What you have to do>
From the entries below, reproduce exactly the line containing "Inductive outcome (A", the line containing "first element that", and every line in between, with nothing added.

Collected data:

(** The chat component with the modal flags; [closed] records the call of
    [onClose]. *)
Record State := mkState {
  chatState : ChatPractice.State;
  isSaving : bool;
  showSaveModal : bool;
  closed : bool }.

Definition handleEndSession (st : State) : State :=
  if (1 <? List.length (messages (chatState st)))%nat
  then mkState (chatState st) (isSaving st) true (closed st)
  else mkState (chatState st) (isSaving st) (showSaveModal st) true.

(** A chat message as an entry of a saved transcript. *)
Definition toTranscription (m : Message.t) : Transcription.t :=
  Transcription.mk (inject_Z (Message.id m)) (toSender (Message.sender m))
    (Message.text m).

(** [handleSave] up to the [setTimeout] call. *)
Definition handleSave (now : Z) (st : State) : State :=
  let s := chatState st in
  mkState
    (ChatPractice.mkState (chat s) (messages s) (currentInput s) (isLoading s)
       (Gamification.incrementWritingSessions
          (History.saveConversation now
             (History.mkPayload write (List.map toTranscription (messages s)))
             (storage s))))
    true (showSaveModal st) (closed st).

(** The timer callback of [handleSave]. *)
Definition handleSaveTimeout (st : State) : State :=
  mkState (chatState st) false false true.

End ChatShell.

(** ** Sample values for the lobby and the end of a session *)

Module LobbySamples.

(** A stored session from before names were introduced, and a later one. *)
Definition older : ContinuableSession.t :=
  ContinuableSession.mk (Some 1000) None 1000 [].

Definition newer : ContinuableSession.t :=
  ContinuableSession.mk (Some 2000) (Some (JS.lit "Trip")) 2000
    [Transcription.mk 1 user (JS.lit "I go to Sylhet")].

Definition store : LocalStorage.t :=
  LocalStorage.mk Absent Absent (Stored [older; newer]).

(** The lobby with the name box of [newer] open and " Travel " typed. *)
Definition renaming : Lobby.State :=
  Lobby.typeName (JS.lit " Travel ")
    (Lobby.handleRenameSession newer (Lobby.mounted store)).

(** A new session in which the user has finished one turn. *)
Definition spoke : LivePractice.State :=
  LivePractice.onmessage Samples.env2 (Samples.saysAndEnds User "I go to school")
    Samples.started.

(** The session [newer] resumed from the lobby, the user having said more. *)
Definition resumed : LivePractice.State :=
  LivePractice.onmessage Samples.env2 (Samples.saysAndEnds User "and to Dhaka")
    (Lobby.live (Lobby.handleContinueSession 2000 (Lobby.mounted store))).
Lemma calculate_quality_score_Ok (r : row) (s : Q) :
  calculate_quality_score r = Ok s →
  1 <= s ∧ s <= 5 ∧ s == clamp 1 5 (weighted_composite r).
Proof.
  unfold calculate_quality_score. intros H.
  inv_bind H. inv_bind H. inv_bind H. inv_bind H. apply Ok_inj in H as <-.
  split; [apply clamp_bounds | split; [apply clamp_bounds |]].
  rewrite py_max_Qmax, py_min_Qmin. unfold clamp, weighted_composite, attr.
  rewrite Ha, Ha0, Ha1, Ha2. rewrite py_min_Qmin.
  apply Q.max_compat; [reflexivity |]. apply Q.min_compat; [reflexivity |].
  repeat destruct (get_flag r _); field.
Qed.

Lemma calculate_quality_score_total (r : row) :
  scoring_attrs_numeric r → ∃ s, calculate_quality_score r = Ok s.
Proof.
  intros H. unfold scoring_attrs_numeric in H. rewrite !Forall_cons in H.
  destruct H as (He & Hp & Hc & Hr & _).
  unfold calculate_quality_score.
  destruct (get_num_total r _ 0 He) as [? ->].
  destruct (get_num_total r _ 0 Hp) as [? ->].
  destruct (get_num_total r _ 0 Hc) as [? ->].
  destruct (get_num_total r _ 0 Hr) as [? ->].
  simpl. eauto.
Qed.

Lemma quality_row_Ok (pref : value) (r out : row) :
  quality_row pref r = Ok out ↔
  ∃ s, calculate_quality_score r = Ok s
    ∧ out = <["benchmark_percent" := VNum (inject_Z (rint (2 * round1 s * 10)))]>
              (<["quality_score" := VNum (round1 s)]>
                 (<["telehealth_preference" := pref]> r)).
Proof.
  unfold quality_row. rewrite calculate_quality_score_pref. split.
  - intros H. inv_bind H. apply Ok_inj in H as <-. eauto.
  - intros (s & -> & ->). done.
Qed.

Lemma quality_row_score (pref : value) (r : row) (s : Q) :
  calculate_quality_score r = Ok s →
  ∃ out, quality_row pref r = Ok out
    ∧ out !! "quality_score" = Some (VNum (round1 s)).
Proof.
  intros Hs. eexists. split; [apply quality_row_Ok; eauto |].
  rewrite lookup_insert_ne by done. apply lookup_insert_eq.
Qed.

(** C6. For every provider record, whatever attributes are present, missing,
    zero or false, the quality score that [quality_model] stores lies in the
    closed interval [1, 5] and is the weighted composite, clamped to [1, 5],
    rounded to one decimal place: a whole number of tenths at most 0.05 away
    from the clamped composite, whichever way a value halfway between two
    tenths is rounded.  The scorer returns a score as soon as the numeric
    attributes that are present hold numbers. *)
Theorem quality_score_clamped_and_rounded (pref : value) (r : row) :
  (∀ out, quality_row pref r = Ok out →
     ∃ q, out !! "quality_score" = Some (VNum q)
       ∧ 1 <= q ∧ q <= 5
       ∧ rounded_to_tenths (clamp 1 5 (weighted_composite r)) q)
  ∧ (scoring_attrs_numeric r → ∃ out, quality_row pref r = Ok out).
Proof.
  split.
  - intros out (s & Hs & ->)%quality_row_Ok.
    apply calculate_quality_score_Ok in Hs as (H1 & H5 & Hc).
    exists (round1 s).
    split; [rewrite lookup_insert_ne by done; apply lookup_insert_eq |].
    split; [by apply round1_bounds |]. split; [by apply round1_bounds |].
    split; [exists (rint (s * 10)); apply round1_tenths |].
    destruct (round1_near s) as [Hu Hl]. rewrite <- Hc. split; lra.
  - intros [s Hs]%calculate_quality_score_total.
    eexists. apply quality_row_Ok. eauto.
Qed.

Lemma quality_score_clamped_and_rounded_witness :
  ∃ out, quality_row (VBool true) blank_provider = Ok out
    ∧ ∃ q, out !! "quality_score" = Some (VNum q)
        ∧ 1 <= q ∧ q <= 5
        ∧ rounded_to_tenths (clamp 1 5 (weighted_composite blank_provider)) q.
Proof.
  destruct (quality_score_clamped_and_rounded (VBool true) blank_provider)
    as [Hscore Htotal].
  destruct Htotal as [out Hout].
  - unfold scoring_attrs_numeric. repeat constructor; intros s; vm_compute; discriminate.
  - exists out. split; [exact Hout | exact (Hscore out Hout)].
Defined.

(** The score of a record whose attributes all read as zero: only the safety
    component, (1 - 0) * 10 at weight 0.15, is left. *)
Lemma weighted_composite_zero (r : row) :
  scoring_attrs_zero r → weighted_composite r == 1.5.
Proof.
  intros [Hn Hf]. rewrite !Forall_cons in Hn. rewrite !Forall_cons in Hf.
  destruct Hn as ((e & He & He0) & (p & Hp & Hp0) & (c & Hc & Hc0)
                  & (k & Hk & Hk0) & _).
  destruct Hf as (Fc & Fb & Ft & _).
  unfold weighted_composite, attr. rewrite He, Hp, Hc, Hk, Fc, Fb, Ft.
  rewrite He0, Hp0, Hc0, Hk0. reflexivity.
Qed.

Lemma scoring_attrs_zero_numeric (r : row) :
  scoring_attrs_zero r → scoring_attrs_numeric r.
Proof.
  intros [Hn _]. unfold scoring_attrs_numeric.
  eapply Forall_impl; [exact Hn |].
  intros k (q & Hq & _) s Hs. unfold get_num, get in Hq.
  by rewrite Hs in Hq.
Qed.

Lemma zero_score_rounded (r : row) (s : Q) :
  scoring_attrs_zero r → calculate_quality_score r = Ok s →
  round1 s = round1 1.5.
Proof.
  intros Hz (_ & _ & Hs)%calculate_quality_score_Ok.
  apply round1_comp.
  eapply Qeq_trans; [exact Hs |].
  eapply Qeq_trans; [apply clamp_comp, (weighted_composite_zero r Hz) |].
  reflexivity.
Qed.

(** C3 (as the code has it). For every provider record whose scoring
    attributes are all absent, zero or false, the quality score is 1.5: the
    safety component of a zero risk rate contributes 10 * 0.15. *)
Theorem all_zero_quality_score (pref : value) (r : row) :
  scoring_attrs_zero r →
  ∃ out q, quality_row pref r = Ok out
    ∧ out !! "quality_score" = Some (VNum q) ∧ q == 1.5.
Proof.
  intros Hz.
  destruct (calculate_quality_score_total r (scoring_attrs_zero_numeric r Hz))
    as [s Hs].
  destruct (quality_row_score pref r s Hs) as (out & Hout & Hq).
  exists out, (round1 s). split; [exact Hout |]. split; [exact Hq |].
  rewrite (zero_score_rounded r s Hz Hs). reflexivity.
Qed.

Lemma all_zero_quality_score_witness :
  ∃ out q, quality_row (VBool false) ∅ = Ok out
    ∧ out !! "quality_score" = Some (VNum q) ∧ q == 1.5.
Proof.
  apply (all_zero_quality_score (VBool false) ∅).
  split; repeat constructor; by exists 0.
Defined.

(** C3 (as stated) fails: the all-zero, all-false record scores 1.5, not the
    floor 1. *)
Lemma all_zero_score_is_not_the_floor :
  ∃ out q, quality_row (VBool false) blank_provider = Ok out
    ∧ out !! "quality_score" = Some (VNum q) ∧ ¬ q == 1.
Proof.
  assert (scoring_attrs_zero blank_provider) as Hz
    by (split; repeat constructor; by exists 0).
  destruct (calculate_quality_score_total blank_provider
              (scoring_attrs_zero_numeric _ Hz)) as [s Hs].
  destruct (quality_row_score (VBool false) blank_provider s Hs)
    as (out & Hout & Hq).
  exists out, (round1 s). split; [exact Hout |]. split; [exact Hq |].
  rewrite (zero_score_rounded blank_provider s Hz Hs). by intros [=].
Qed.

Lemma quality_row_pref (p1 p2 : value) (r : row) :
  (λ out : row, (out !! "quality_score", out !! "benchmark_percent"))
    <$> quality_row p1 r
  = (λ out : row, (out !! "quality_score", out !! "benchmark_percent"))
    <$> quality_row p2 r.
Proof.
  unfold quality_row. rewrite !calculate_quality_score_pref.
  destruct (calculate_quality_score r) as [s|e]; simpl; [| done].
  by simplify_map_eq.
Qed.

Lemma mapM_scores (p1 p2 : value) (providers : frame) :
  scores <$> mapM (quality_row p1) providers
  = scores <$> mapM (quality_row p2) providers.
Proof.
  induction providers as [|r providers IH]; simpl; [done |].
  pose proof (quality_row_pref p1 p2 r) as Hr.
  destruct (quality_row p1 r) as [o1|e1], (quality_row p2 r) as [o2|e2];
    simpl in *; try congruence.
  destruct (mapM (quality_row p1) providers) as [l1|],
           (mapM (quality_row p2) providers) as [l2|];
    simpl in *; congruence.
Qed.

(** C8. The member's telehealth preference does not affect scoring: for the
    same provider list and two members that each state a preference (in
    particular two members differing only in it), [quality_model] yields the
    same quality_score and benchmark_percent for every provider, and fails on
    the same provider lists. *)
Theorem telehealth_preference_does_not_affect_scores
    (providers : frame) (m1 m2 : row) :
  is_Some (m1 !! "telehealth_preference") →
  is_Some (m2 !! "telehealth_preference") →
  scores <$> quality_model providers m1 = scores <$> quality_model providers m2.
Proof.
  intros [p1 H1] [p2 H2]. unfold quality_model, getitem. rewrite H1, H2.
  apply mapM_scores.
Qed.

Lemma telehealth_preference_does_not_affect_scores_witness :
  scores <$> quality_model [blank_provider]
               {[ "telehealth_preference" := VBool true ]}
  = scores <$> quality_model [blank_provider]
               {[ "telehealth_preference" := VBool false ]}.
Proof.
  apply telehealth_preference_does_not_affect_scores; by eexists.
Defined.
--
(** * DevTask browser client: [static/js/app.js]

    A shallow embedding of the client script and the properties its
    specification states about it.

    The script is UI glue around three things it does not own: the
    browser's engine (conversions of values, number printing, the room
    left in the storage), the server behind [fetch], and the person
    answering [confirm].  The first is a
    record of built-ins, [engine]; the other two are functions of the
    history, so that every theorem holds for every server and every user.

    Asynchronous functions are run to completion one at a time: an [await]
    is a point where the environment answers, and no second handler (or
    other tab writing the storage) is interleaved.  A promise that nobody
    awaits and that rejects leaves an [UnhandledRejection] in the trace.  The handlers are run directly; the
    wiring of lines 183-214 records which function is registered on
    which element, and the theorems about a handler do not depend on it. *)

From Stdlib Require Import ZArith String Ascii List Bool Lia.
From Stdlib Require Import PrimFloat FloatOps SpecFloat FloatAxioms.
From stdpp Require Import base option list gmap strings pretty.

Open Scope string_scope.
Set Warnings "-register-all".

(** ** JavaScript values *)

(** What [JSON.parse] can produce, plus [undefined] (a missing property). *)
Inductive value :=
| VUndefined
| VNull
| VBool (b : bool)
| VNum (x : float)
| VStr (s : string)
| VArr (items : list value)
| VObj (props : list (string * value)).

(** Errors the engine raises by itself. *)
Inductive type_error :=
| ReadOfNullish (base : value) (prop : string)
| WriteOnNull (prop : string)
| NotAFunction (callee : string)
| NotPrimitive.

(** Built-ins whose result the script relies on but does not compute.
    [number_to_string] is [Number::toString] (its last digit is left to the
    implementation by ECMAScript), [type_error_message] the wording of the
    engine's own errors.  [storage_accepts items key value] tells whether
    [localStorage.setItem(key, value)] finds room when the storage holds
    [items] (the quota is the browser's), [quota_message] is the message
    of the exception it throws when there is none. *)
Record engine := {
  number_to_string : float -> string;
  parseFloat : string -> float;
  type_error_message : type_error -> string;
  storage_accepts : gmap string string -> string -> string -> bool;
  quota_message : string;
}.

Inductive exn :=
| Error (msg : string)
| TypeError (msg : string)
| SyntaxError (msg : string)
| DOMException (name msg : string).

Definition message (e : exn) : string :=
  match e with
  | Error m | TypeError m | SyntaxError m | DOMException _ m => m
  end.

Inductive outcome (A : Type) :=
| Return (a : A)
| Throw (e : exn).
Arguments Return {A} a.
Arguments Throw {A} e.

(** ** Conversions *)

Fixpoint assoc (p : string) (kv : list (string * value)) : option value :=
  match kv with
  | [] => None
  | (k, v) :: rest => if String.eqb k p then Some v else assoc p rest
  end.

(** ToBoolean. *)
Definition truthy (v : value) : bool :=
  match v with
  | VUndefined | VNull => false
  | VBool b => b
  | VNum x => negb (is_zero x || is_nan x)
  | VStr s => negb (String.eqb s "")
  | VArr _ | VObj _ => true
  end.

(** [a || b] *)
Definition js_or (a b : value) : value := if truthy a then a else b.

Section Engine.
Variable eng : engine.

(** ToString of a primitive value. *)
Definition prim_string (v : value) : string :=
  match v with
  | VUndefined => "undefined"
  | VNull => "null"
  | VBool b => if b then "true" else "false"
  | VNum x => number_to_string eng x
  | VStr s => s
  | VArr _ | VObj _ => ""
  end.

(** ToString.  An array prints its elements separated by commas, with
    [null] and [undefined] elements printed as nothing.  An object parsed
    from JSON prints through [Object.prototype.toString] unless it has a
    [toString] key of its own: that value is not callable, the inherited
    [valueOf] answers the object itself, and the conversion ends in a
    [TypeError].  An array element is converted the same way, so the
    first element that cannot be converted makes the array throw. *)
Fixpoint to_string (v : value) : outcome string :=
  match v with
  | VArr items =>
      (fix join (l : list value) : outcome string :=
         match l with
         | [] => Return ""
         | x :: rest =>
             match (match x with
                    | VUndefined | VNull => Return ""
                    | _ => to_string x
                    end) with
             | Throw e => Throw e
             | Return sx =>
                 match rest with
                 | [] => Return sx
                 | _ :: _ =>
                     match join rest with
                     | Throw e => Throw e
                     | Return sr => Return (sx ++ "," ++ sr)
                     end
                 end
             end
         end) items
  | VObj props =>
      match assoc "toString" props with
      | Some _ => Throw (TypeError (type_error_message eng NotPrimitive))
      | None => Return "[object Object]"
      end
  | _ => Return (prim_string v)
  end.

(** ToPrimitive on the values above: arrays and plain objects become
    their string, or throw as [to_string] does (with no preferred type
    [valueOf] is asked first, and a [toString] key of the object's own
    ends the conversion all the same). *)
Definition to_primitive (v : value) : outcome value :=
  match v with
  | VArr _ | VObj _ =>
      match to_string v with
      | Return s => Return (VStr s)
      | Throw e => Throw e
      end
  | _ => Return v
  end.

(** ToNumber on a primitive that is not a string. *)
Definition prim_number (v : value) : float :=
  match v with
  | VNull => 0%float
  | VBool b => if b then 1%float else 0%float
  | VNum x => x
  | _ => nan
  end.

Result for this exercise>
Inductive outcome (A : Type) :=
| Return (a : A)
| Throw (e : exn).
Arguments Return {A} a.
Arguments Throw {A} e.

(** ** Conversions *)

Fixpoint assoc (p : string) (kv : list (string * value)) : option value :=
  match kv with
  | [] => None
  | (k, v) :: rest => if String.eqb k p then Some v else assoc p rest
  end.

(** ToBoolean. *)
Definition truthy (v : value) : bool :=
  match v with
  | VUndefined | VNull => false
  | VBool b => b
  | VNum x => negb (is_zero x || is_nan x)
  | VStr s => negb (String.eqb s "")
  | VArr _ | VObj _ => true
  end.

(** [a || b] *)
Definition js_or (a b : value) : value := if truthy a then a else b.

Section Engine.
Variable eng : engine.

(** ToString of a primitive value. *)
Definition prim_string (v : value) : string :=
  match v with
  | VUndefined => "undefined"
  | VNull => "null"
  | VBool b => if b then "true" else "false"
  | VNum x => number_to_string eng x
  | VStr s => s
  | VArr _ | VObj _ => ""
  end.

(** ToString.  An array prints its elements separated by commas, with
    [null] and [undefined] elements printed as nothing.  An object parsed
    from JSON prints through [Object.prototype.toString] unless it has a
    [toString] key of its own: that value is not callable, the inherited
    [valueOf] answers the object itself, and the conversion ends in a
    [TypeError].  An array element is converted the same way, so the
    first element that cannot be converted makes the array throw. *)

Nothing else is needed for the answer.